10) Gerçek tarikatlı ile ülfet ve ünsiyet etmek kolaydır.
(11) Gerçek tarikatlı, konuşmadan sadece hal ile İslâm’ın çok güzel propagandasını yapar, ona bakan onda dinimizin doğruluğunu, iyiliğini, güzelliğini görür.
Gerçek tarikatlı çok yemez, çok konuşmaz, çok uyumaz, Mevlana Celalüddin Rûmî efendimiz hazretleri (Allah onun yüce sırrını takdis buyursun) bir akşam evine gelmiş ve sormuş: Evde yiyecek ne var?.. Ev halkı boyunlarını bükmüşler ve “Bugün evde yiyecek hiçbir şey yok…” demişler. Mâneviyat âleminin güneşi olan o büyük zat sürur ile:
– Oh ne güzel, bugün evimiz Peygamber evine benzedi!.. demiş.
İşte tasavvuf budur. Benlikten vaz geçmek… Dünyadan vaz geçmek… Paradan vaz geçmek… Riyasetten, ünden vaz geçmek…

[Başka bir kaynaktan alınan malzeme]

(** C40: the loops over the pages of a region, whose size is a signed 64-bit
    number.  For every alignment, every content of the table and every page size
    that is a power of two, [map], [remap] and [unmap] need no more rounds than the
    region has pages.  So does [isUnmapped] as long as the size is at least a page
    below 2^63.  Above that its signed offset wraps around before it reaches the
    size, and when no page is mapped the loop runs forever. *)
Theorem page_table_loops_end pt vaddr other size flags :
  wf pt -> is_i64 size ->
  map_ vaddr other size flags pt <> Fail OutOfFuel /\ remap vaddr size other pt <> Fail OutOfFuel /\
  unmap vaddr size pt <> Fail OutOfFuel /\
  (size + pageSize pt <= 2 ^ 63 -> isUnmapped vaddr size pt <> Fail OutOfFuel) /\
  (2 ^ 63 < size + pageSize pt -> vaddr mod pageSize pt = 0 ->
   (forall a, a mod pageSize pt = 0 -> pTable pt !! a = None) ->
   forall fuel, isUnmapped_loop fuel vaddr 0 size pt = Fail OutOfFuel).
Proof.
  intros Hwf Hs. change (2 ^ 63) with 9223372036854775808. unfold is_i64 in Hs.
  destruct (size_loops_end (pages pt size) vaddr other size flags pt) as (H1 & H2 & H3);
    [done|by apply pages_enough|lia|].
  unfold map_, remap, unmap, isUnmapped, assert_that. split; [|split; [|split; [|split]]].
  1, 2, 3: repeat (case_match; cbn [mbind res_bind]; try done).
  - intros Hle. case_match; cbn [mbind res_bind]; [|done]. pose proof (pages_enough pt size Hwf).
    apply isUnmapped_loop_ends; [done|lia..].
  - intros Hlt Hv Hfree fuel. pose proof (wf_pos _ Hwf).
    apply isUnmapped_loop_wraps; [done|unfold is_i64; lia|apply Z.mod_0_l; lia|done..].
Qed.

Lemma map_translate_witness :
  let pt := mk ∅ 4096 in
  exists pt', map_ 0x10000000000 0x200001000 8192 0 pt = Ok pt' /\
    translate pt' 0x10000001040 = Some 0x200002040 /\
    translate pt' 0x10000004000 = None.
Proof.
  intros pt.
  destruct (map_translate pt 0x10000000000 0x200001000 8192 0) as (pt' & pt'' & E & H1 & H2 & _);
    [by exists 12 | done | lia | lia | lia | lia | lia | by right |].
  exists pt'. split; [done|]. split; [rewrite H1 by lia; done|].
  rewrite H2 by (cbn; lia). done.
Defined.

Lemma page_table_loops_end_witness :
  let pt := mk ∅ 4096 in
  unmap 0x10000000000 8192 pt <> Fail OutOfFuel /\
  isUnmapped 0x10000000000 8192 pt <> Fail OutOfFuel /\
  isUnmapped_loop 1000 0x10000000000 0 (2 ^ 63 - 1) pt = Fail OutOfFuel.
Proof.
  intros pt. assert (wf pt) as Hwf by by exists 12.
  destruct (page_table_loops_end pt 0x10000000000 0 8192 0 Hwf) as (_ & _ & H3 & H4 & _);
    [unfold is_i64; lia|].
  split; [exact H3|]. split; [apply H4; cbn; lia|].
  destruct (page_table_loops_end pt 0x10000000000 0 (2 ^ 63 - 1) 0 Hwf) as (_ & _ & _ & _ & H5);
    [unfold is_i64; lia|].
  apply H5; [cbn; lia|done|]. intros a _. apply lookup_empty.
Defined.
End PageTable.
(** What an [int]-returning search over the indices means: -1 when no index
    satisfies the test, the least such index otherwise. *)
Definition first_index (p : nat -> bool) (r : Z) : Prop :=
  (r = -1 /\ forall i, p i = false) \/
  (exists i, r = Z.of_nat i /\ p i = true /\ forall j, (j < i)%nat -> p j = false).

Lemma first_index_find p n :
  (forall i, p i = true -> (i < n)%nat) ->
  first_index p (int_result (List.find p (seq 0 n))).
Proof.
  intros Hb. destruct (List.find p (seq 0 n)) as [i|] eqn:E.
  - right. apply find_seq_some in E as (? & ? & H). exists i. repeat split; [done|].
    intros j Hj. apply H. lia.
  - left. split; [done|]. intros i. destruct (p i) eqn:Ei; [|done].
    rewrite <- Ei. eapply find_seq_none; [exact E|]. apply Hb in Ei. lia.
Qed.

(** The address search of a well-formed line never
    stops the simulation and returns the first chunk index whose 64-bit
    little-endian word lies in the same cache line as the address, or -1 when
    no word of the line does. *)
Theorem get_addr_offset_spec l a :
  wf l -> is_u64 a ->
  exists r, get_addr_offset l a true = Ok r /\ first_index (pointsb (dataChunks l) a) r.
Proof.
  intros Hwf Ha. eexists. split; [by apply get_addr_offset_find|].
  apply first_index_find. intros i. by apply pointsb_bound.
Qed.

Definition holdsb (cs : list ChunkInfo.t) (d : Z) (i : nat) : bool :=
  match view cs i with
  | Some x => x =? d
  | None => false
  end.

Lemma get_data_offset_find l d :
  wf l ->
  get_data_offset l d = Ok (int_result (List.find (holdsb (dataChunks l) d)
                                           (seq 0 DATA_CHUNK_COUNT))).
Proof.
  intros Hwf. unfold get_data_offset.
  rewrite (search_find _ _ (holdsb (dataChunks l) d)); [done|].
  intros i Hi%elem_of_seq. destruct (wf_lookup _ i Hwf) as (c & E & Hc); [lia|].
  unfold holdsb. rewrite (view_data _ _ _ E Hc), E. cbn [deref mbind res_bind].
  unfold get_chunk_type. fold (datab c). destruct (datab c) eqn:D; [|done].
  by rewrite get_data_line by (done || by rewrite line_chunk_valid).
Qed.

(** The data search of a well-formed line returns the first index that holds
    the word, or -1 when none does. *)
Lemma get_data_offset_spec l d :
  wf l -> exists r, get_data_offset l d = Ok r /\ first_index (holdsb (dataChunks l) d) r.
Proof.
  intros Hwf. eexists. split; [by apply get_data_offset_find|].
  apply first_index_find. intros i. unfold holdsb. case_match eqn:E; [|done].
  intros _. by eapply view_bound.
Qed.

(** *** Overlay *)

Definition overlay (src dst : list ChunkInfo.t) : list ChunkInfo.t :=
  zip_with (fun s d => if validb s then s else d) src dst.

(** The source has a word at [i] and the destination a different one or none. *)
Definition differsb (src dst : list ChunkInfo.t) (i : nat) : bool :=
  match view src i with
  | Some d => bool_decide (view dst i <> Some d)
  | None => false
  end.

Definition differences (src dst : list ChunkInfo.t) (n : nat) : Z :=
  Z.of_nat (length (filter (fun i => differsb src dst i = true) (seq 0 n))).

Lemma differences_S src dst n :
  differences src dst (S n) = differences src dst n + if differsb src dst n then 1 else 0.
Proof.
  unfold differences. rewrite seq_S, filter_app, length_app, filter_cons, filter_nil. cbn.
  destruct (differsb src dst n); case_decide; try done; cbn; lia.
Qed.

Lemma overlay_wf src dst : wf_chunks src -> wf_chunks dst -> wf_chunks (overlay src dst).
Proof.
  intros [Hl Hf] [Hl' Hf']. split.
  - unfold overlay. rewrite length_zip_with. lia.
  - apply Forall_lookup. intros i c H. apply lookup_zip_with_Some in H.
    destruct H as (s & d & -> & Hs & Hd). destruct (validb s); by eapply Forall_lookup_1; cycle 1.
Qed.

Lemma overlay_lookup src dst i s d :
  src !! i = Some s -> dst !! i = Some d ->
  overlay src dst !! i = Some (if validb s then s else d).
Proof. intros Hs Hd. apply lookup_zip_with_Some. eauto. Qed.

Bir adamda benlik mi var, o adam, benliği nisbetinde tasavvuftan uzaktır. Bir adam parayı çok mu seviyor, o sûfî değil, sûfî taslağıdır.
Bir adam kendini öteki Müslümanlardan üstün mü görüyor? Bilin ki o öteki Müslümanlardan alçaktır.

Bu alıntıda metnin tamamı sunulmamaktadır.